Directions -
The answer is to be an exact copy of the lines below running from the line with "c_ready : ∀" down to the line with "Definition inert (f", both ends included, and nothing more.

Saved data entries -
BEGIN
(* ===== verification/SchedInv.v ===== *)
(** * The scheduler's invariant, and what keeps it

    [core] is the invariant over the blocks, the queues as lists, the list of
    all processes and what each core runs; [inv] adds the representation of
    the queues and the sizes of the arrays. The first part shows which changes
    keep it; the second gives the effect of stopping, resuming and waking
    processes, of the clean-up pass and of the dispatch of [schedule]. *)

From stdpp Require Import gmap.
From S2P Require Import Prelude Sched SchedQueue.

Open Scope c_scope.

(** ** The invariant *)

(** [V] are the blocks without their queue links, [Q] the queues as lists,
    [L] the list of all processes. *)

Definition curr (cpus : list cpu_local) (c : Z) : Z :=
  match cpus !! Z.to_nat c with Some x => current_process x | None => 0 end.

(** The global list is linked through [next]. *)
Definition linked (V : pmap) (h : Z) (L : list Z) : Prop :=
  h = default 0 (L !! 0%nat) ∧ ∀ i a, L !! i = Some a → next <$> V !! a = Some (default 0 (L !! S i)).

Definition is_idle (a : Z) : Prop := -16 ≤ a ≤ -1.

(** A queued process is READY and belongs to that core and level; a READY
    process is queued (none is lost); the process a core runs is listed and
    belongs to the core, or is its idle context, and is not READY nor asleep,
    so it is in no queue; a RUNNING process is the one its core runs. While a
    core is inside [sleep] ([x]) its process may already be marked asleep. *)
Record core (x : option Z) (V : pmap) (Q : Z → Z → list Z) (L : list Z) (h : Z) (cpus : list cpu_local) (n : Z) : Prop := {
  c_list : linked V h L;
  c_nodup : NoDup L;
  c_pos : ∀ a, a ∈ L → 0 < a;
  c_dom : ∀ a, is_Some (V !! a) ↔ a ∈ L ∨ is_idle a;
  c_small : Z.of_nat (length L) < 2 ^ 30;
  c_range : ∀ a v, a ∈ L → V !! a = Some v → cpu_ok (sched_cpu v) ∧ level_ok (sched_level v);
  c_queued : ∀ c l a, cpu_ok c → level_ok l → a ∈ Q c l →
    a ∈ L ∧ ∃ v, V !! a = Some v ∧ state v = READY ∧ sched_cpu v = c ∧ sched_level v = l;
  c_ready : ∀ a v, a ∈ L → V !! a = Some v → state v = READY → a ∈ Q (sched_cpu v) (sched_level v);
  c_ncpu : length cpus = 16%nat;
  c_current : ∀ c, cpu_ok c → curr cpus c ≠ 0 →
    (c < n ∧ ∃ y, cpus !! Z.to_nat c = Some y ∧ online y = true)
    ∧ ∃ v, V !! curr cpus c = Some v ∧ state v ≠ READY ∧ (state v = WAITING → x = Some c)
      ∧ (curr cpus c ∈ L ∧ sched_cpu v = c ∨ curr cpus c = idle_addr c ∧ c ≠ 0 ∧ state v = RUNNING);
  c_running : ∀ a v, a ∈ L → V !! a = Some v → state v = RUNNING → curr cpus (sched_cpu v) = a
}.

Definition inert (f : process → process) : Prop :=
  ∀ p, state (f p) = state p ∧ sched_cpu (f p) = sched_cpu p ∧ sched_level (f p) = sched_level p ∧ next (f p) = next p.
END
Answer to this exercise -
  c_ready : ∀ a v, a ∈ L → V !! a = Some v → state v = READY → a ∈ Q (sched_cpu v) (sched_level v);
  c_ncpu : length cpus = 16%nat;
  c_current : ∀ c, cpu_ok c → curr cpus c ≠ 0 →
    (c < n ∧ ∃ y, cpus !! Z.to_nat c = Some y ∧ online y = true)
    ∧ ∃ v, V !! curr cpus c = Some v ∧ state v ≠ READY ∧ (state v = WAITING → x = Some c)
      ∧ (curr cpus c ∈ L ∧ sched_cpu v = c ∨ curr cpus c = idle_addr c ∧ c ≠ 0 ∧ state v = RUNNING);
  c_running : ∀ a v, a ∈ L → V !! a = Some v → state v = RUNNING → curr cpus (sched_cpu v) = a
}.

Definition inert (f : process → process) : Prop :=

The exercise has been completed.